地域生物多様性増進法による自然共生サイト認定
2023年、環境省が実施する「自然共生サイト」認定において、東急不動産株式会社と東急リゾーツ&ステイ株式会社が運営する長野県の二つのリゾート施設、東急リゾートタウン蓼科とタングラム斑尾東急リゾートが、法制化以降初の認定を受けました。この認定は地域の生物多様性を保護するための大きな一歩となります。
東急リゾートタウン蓼科とは
東急リゾートタウン蓼科は長野県茅野市にあり、660ヘクタールの広大な敷地を有し、その一部は国定公園にも指定されています。この地域は豊かな自然環境に恵まれ、森林管理の計画に基づいて生物多様性が守られています。過去には、スキー場や自然環境での多様な生態系が評価され、令和5年に初めて「自然共生サイト」として認定されましたが、今回は法制化のもとでの移行認定を受けたことにより、より一層その信頼性が高まりました。
タングラム斑尾東急リゾート
もう一つの認定を受けたタングラム斑尾東急リゾートは、長野県上水内郡信濃町に位置するリゾート施設で、ホテル、ゴルフ場、スキー場などが複合的に発展しています。標高1,100メートルの展望テラスからは、野尻湖や周囲の山々を楽しむことができ、特にラベンダーが咲くグリーンシーズンや、パウダースノーが広がるスキーシーズンには多くの観光客が訪れます。こちらも昨年、スキー場が日本で初めてG認証を最高ランクで取得し、今回の新規認定に至りました。
環境と共生する取り組み
東急不動産グループの取り組みは、環境経営を企業の方針としており、「脱炭素社会」や「生物多様性」の確保を重視しています。特に、2030年度までに40%の事業地を保全するという目標を掲げ、積極的に地球環境の改善に取り組んでいます。
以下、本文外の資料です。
(* ===== verification/Buffer.v ===== *)
(** * SSH buffers ([libssh/src/buffer.c], everything but pack and unpack)

    The buffer is the record of [struct ssh_buffer_struct]; its [data] pointer
    is the list of bytes the allocation owns ([] is [NULL]).  [b_freed] is a
    ghost field: the contents of every block the buffer handed back to the
    allocator, at the moment it did.  Sizes are [size_t] or [uint32_t] with
    their wrap-around; an access outside the allocation makes an operation
    [None].  Return codes are the code's integers. *)

From S2P Require Import Prelude SshString.

Definition BUFFER_SIZE_MAX : Z := 0x10000000.

Record ssh_buffer := mk_buffer {
  b_secure : bool;
  b_used : Z;
  b_allocated : Z;
  b_pos : Z;
  b_data : bytes;
  b_freed : list bytes
}.

Definition set_used (b : ssh_buffer) (u : Z) : ssh_buffer :=
  mk_buffer (b_secure b) u (b_allocated b) (b_pos b) (b_data b) (b_freed b).
Definition set_pos (b : ssh_buffer) (p : Z) : ssh_buffer :=
  mk_buffer (b_secure b) (b_used b) (b_allocated b) p (b_data b) (b_freed b).
Definition set_data (b : ssh_buffer) (d : bytes) : ssh_buffer :=
  mk_buffer (b_secure b) (b_used b) (b_allocated b) (b_pos b) d (b_freed b).
Definition set_block (b : ssh_buffer) (d : bytes) (n : Z) (old : bytes) : ssh_buffer :=
  mk_buffer (b_secure b) (b_used b) n (b_pos b) d (b_freed b ++ [old]).

(** [buffer_verify]: [false] where the debug build aborts. *)
Definition buffer_verify (buf : ssh_buffer) : bool :=
  match b_data buf with
  | [] => true
  | _ => (b_used buf <=? b_allocated buf) && (b_pos buf <=? b_used buf)
         && (b_pos buf <=? b_allocated buf)
  end.

(** The buffer after [calloc]. *)
Definition zero_buffer : ssh_buffer := mk_buffer false 0 0 0 [] [].

Definition ssh_buffer_set_secure (buffer : ssh_buffer) : ssh_buffer :=
  mk_buffer true (b_used buffer) (b_allocated buffer) (b_pos buffer) (b_data buffer)
    (b_freed buffer).

(** The doubling loop of [realloc_buffer]: [Some None] is its [return -1], and
    [None] that the fuel ran out. *)
Fixpoint smallest_loop (fuel : nat) (smallest needed : Z) : option (option Z) :=
  match fuel with
  | O => None
  | S fuel =>
      if smallest <=? needed then
        if smallest =? 0 then Some None
        else smallest_loop fuel (u64 (Z.shiftl smallest 1)) needed
      else Some (Some smallest)
  end.
(* ===== verification/BufferPack.v ===== *)
(** * Packing and unpacking ([ssh_buffer_pack], [ssh_buffer_unpack] of buffer.c)

    A variadic call is its format, the argument count the macro computes and
    the list of its arguments; [va_arg] takes the next one, and asking for
    another kind than was passed is undefined ([None]), as is [abort].  The
    pointers handed to [ssh_buffer_unpack] are result slots, in order. *)

From S2P Require Import Prelude SshString Buffer Bignum.

Definition SSH_BUFFER_PACK_END : Z := 0x4f65feb3.

(** The letters of a format. *)
Inductive letter := Lb | Lw | Ld | Lq | LS | Ls | LP | LB | Lt | Lbad.

Definition letter_of (c : byte) : letter :=
  let eqc (x : byte) := Byte.eqb c x in
  if eqc "b"%byte then Lb else if eqc "w"%byte then Lw else if eqc "d"%byte then Ld
  else if eqc "q"%byte then Lq else if eqc "S"%byte then LS else if eqc "s"%byte then Ls
  else if eqc "P"%byte then LP else if eqc "B"%byte then LB else if eqc "t"%byte then Lt
  else Lbad.

(** What leaves the [for] loop: an early [return], or the state after it. *)
Inductive loop_exit (A : Type) := Return (rc : Z) (s : A) | Break (rc : Z) (count : Z) (s : A).
Arguments Return {A}.
Arguments Break {A}.

Section Pack.
Context `{Allocator} `{BignumLib}.
(** What the loop tests: the last name for equality, the others as prefixes. *)
Fixpoint group_matches (toks : list bytes) (object : bytes) : bool :=
  match toks with
  | [] => false
  | [t] => bool_decide (t = object)
  | t :: toks => prefix_of t object || group_matches toks object
  end.

Lemma group_matches_cons t u ts o :
  group_matches (t :: u :: ts) o = prefix_of t o || group_matches (u :: ts) o.
Proof. done. Qed.

Lemma ssh_match_group_spec group object :
  ssh_match_group group object
  = Some (if group_matches (split_on comma group) object then 1 else 0).
Proof.
  unfold ssh_match_group. assert (Hle : (length group < S (length group))%nat) by lia.
  revert Hle. generalize (S (length group)) as fuel. intros fuel. revert group.
  induction fuel as [|fuel IH]; intros z Hle; [lia|]. cbn [match_group_loop].
  destruct (strchr z ","%byte) as [n|] eqn:Hc.
  - destruct (strchr_some comma z n) as (Hn & Hs & _ & Heq); [done|done|].
    rewrite Hs. destruct (split_on_cons comma (zdrop (n + 1) z)) as (u & ts & Hu).
    rewrite Hu, group_matches_cons, <- Hu.
    assert (Hp : strncmp0 z object n = prefix_of (ztake n z) object).
    { unfold strncmp0, prefix_of. rewrite zlen_take.
      replace (Z.max 0 (Z.min n (zlen z))) with n by lia. apply bool_decide_ext. split; intros Hx; by symmetry. }
    rewrite Hp. destruct (prefix_of _ _); [done|]. cbn [orb]. apply IH.
    unfold zdrop, zlen in *. rewrite length_drop. lia.
  - rewrite (strchr_none comma z) by done. cbn [group_matches].
    by destruct (bool_decide (z = object)).
Qed.

(** [ssh_match_group] ends on every list; it accepts a name equal to the last of
    the list, and every name that starts with one of the others. *)
Theorem match_group_accepts group object :
  ssh_match_group group object
  = Some (if group_matches (split_on comma group) object then 1 else 0).
Proof. apply ssh_match_group_spec. Qed.

(** So an algorithm name that no list has is accepted when it extends one of
    them, and an empty name in a list accepts every name. *)
Theorem match_group_prefix_accepted :
  ssh_match_group (cstr "ssh-rsa,ssh-ed25519") (cstr "ssh-rsa-unknown") = Some 1
  /\ ssh_match_group (cstr ",ssh-ed25519") (cstr "ssh-dss") = Some 1
  /\ ssh_match_group (cstr "ssh-ed25519,ssh-rsa") (cstr "ssh-rsa-unknown") = Some 0.
Proof. by vm_compute. Qed.

(** ** Other properties *)

Lemma inc_loop_zlen l : length (inc_loop l) = length l.
Proof. induction l as [|c l IH]; cbn [inc_loop]; [done|]. destruct (negb _); cbn; lia. Qed.

Lemma le_val_inc l : le_val (inc_loop l) = (le_val l + 1) mod 256 ^ zlen l.
Proof.
  induction l as [|c l IH]; [done|]. cbn [inc_loop]. rewrite zlen_cons.
  pose proof (b2z_range c) as Hc. pose proof (le_val_range l) as Hl. pose proof (zlen_nonneg l).
  rewrite Z.pow_add_r by lia. unfold u8. change (256 ^ 1) with 256.
  change (2 ^ 8) with 256. rewrite le_val_cons.
  destruct (decide (b2z c = 255)) as [H255|Hne].
  - rewrite H255. change (b2z (z2b ((255 + 1) mod 256)) =? 0) with true. cbn [negb].
    rewrite le_val_cons, IH. change (b2z (z2b ((255 + 1) mod 256))) with 0.
    replace (255 + 256 * le_val l + 1) with (256 * (le_val l + 1)) by lia.
    rewrite Z.mul_mod_distr_l by lia. lia.
  - rewrite (Z.mod_small (b2z c + 1)), b2z_z2b, (Z.mod_small (b2z c + 1)) by lia.
    destruct (Z.eqb_spec (b2z c + 1) 0); [lia|].
    cbn [negb]. rewrite le_val_cons, b2z_z2b, (Z.mod_small (b2z c + 1)) by lia. rewrite Z.mod_small; lia.
Qed.

(** [uint64_inc] adds one to a counter in network byte order, modulo its size. *)
Theorem uint64_inc_adds_one c :
  be_val (uint64_inc c) = (be_val c + 1) mod 256 ^ zlen c
  /\ length (uint64_inc c) = length c.
Proof.
  unfold uint64_inc, be_val. rewrite rev_involutive, le_val_inc, length_rev, inc_loop_zlen, length_rev.
  unfold zlen. by rewrite length_rev.
Qed.

(** Against its comment, [ssh_basename] keeps the trailing slashes of a path that
    has no other. *)
Theorem basename_keeps_trailing_slash :
  @ssh_basename calloc_allocator (Some (cstr "windterm/")) = Some (cstr "windterm/")
  /\ @ssh_basename calloc_allocator (Some (cstr "/opt/windterm/")) = Some (cstr "windterm").
Proof. by vm_compute. Qed.

(** [ssh_get_hexa] of no byte stores its terminator before the block. *)
Theorem get_hexa_empty_underflow : @ssh_get_hexa calloc_allocator [] 0 = None.
Proof. by vm_compute. Qed.

(** The version of an OpenSSH peer is recognised when its major number has one
    digit only. *)
Theorem openssh_10_unrecognised :
  ssh_analyze_banner 0 (Some (cstr "SSH-2.0-OpenSSH_8.4")) = (0, Some (SSH_VERSION_INT 8 4 0))
  /\ ssh_analyze_banner 0 (Some (cstr "SSH-2.0-OpenSSH_10.0")) = (0, None).
Proof. by vm_compute. Qed.
(* ===== verification/Packet.v ===== *)
(** * Outgoing packets ([libssh/src/packet.c], [libssh/src/packet_crypt.c])

    The session of the packet layer, the choice of the crypto context, the
    rekeying limits, the framing and protection of an outgoing packet and the
    queue that delays packets during a rekeying.  The model is that of a build
    without [WITH_ZLIB] and [WITH_PCAP]; the socket is open and not yet writable,
    so that [ssh_socket_write] leaves the bytes in its output buffer. *)

From S2P Require Import Prelude Buffer Session Misc Crypto.

Inductive ssh_packet_state_e :=
  | PACKET_STATE_INIT
  | PACKET_STATE_SIZEREAD
  | PACKET_STATE_PROCESSING.

Record packet_struct := mk_packet { p_valid : Z; p_len : Z; p_type : Z }.

Record ssh_counter := mk_counter {
  in_bytes : Z; out_bytes : Z; in_packets : Z; out_packets : Z
}.

(** The random numbers of OpenSSL, drawn from a state. *)
Class RandomLib := {
  prng : Type;
  ssh_get_random : prng -> Z -> option bytes * prng;
  ssh_get_random_zlen r n p r' : 0 <= n -> ssh_get_random r n = (Some p, r') -> zlen p = n
}.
これにより、リゾート地としての魅力を維持しつつ、訪れる方々にも自然の大切さを広く伝える努力を続けています。
「体感型サステナブルリゾート」としての要素
また、両施設は「体感型サステナブルリゾート」を目指し、環境、体験、地域に基づいたプログラムを通じて持続可能な観光体験を提供。訪問者は楽しむと同時に、地域の自然や文化に貢献できる機会を得ることができます。これにより、自然環境と地域社会との調和が図られています。
| 施設名 | 認定番号 |
|---|
| ------- | --- |
| 東急リゾートタウン蓼科 | 87 |
| タングラム斑尾東急リゾート | 94 |
社会的意義
このように、東急グループの取り組みは単なるビジネスの枠を超えて、地域の生態系や文化を守りながら持続可能な社会の構築に貢献しています。自社の「ネイチャーポジティブ」を実現するための道筋を効率的に進めることを目指し、今後も多様な取り組みを展開していくことでしょう。環境に配慮した観光施設のあり方が、他の企業や地域にも波及していくことを期待しています。